* **Task statement**:
Determine how many lines in the entries below contain "print", and output only that number.

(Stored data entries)
•••

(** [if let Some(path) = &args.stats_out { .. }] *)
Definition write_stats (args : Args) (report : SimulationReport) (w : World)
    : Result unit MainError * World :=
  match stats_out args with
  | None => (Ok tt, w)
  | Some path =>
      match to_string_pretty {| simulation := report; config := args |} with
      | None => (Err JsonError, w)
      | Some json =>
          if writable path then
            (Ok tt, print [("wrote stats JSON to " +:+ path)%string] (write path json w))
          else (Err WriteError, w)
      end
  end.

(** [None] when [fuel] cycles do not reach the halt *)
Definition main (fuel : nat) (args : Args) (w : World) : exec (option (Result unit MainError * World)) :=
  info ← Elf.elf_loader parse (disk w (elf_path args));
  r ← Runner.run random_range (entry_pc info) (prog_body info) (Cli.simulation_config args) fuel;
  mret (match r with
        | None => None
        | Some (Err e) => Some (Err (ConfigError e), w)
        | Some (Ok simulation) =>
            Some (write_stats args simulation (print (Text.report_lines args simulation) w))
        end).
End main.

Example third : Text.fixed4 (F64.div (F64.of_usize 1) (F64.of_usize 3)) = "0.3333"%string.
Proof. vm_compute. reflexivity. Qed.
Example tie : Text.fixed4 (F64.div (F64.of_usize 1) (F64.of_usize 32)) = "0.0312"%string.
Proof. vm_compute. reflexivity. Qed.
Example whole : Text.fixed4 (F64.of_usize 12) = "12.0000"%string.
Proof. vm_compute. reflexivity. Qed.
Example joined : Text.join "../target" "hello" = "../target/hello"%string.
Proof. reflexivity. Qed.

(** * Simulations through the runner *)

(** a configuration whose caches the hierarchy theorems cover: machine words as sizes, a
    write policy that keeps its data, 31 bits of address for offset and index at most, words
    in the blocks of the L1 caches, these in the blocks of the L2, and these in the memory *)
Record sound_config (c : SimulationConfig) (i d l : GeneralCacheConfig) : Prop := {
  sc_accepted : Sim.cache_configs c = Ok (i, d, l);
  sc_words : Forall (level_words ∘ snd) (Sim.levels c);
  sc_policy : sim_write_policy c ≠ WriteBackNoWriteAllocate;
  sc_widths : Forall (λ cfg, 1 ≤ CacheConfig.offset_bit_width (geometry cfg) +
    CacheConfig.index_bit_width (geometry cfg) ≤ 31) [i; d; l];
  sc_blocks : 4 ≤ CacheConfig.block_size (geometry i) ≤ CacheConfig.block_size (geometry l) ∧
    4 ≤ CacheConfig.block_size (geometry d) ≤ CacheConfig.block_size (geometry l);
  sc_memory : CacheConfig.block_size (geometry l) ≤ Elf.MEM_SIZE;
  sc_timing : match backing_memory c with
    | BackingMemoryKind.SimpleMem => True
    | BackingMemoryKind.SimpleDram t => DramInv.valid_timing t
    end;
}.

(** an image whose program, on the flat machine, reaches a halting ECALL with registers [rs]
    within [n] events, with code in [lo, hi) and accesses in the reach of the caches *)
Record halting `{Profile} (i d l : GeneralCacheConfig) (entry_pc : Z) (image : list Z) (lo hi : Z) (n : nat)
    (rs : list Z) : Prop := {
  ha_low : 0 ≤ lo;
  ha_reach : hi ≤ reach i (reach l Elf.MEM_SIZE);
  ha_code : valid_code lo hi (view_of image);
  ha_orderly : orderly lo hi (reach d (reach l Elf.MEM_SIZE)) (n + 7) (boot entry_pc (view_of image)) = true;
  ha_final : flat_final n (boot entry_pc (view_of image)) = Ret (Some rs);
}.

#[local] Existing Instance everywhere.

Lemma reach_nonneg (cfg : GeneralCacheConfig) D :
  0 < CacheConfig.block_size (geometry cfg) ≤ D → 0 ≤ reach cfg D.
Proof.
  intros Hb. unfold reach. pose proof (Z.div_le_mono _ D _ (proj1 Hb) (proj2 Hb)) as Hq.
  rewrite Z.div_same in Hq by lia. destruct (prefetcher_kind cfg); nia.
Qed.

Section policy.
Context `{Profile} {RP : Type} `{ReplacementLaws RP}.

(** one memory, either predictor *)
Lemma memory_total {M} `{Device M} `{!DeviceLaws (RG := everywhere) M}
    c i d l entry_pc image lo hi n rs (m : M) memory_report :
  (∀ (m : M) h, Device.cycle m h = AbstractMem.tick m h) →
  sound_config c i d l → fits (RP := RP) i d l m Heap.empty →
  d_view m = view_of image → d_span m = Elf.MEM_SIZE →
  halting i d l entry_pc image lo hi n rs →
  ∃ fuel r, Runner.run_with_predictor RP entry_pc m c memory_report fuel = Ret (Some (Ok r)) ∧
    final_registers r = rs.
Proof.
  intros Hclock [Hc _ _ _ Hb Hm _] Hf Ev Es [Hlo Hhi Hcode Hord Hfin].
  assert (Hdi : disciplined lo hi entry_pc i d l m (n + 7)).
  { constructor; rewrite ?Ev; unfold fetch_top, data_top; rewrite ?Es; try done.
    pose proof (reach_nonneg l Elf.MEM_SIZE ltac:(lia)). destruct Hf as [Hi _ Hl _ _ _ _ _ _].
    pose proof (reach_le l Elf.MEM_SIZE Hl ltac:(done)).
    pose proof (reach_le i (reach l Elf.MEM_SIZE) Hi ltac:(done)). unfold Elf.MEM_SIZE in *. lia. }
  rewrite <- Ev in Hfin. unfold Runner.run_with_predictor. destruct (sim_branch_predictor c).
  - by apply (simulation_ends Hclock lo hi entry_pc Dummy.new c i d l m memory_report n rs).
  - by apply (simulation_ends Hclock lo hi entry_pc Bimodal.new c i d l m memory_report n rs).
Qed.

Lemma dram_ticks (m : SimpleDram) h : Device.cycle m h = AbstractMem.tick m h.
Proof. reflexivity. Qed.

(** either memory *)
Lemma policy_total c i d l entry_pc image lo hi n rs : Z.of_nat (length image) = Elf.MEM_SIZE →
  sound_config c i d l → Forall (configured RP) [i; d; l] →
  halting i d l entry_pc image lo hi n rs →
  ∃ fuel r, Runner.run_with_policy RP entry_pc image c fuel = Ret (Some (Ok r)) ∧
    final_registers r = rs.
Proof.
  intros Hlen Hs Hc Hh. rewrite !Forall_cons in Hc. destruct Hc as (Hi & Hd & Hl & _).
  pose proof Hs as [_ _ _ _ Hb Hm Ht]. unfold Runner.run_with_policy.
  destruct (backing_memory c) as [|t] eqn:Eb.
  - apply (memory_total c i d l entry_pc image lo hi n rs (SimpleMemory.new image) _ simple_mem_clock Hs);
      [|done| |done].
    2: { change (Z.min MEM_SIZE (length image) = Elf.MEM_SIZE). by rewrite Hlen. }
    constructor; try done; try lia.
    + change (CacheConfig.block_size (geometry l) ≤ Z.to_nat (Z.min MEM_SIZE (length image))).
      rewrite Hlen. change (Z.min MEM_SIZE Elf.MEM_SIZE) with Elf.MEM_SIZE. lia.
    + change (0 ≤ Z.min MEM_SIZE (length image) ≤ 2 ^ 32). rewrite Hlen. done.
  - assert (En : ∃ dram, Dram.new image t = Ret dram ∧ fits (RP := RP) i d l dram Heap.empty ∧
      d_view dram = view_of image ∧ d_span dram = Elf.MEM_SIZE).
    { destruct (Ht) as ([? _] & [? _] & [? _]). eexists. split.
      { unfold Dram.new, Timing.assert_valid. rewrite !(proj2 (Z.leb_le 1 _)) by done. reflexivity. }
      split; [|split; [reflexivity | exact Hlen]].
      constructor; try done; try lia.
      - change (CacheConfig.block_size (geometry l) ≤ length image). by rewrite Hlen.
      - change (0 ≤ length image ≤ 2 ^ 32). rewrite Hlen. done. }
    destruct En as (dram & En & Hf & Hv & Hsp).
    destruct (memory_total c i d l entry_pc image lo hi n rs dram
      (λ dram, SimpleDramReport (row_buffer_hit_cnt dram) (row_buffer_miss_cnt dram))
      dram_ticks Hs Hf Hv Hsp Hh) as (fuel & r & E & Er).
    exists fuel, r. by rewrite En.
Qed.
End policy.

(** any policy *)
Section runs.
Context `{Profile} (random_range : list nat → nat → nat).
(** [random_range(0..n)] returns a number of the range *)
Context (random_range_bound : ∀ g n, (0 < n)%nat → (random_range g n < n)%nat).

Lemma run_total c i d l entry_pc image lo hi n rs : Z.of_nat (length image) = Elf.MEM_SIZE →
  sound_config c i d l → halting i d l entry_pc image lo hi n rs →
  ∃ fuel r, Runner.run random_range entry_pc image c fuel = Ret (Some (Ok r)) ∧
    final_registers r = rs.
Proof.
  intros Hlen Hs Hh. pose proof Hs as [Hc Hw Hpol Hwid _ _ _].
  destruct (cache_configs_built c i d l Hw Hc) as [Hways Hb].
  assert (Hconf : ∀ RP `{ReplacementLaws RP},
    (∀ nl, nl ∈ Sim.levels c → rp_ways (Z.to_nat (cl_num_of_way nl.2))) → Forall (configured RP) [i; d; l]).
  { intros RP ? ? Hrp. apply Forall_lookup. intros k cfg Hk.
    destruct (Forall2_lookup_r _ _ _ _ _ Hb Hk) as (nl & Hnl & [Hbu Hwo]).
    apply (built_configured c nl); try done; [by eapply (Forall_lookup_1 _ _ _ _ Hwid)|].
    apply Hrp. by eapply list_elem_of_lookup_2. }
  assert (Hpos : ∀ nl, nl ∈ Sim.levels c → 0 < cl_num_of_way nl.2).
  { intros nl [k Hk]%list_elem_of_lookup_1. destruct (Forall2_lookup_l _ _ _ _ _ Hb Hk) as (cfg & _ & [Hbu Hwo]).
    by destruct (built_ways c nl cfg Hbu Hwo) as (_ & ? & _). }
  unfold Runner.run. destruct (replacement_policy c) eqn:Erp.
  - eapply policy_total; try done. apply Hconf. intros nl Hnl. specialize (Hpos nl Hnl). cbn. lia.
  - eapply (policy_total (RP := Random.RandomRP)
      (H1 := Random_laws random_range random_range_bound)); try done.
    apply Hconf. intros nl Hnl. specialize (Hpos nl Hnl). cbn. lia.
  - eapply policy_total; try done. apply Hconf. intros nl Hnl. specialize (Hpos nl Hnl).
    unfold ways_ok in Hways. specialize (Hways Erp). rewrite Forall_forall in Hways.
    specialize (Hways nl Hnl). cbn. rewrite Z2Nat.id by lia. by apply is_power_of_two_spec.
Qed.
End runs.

•••

* **Task response**:
2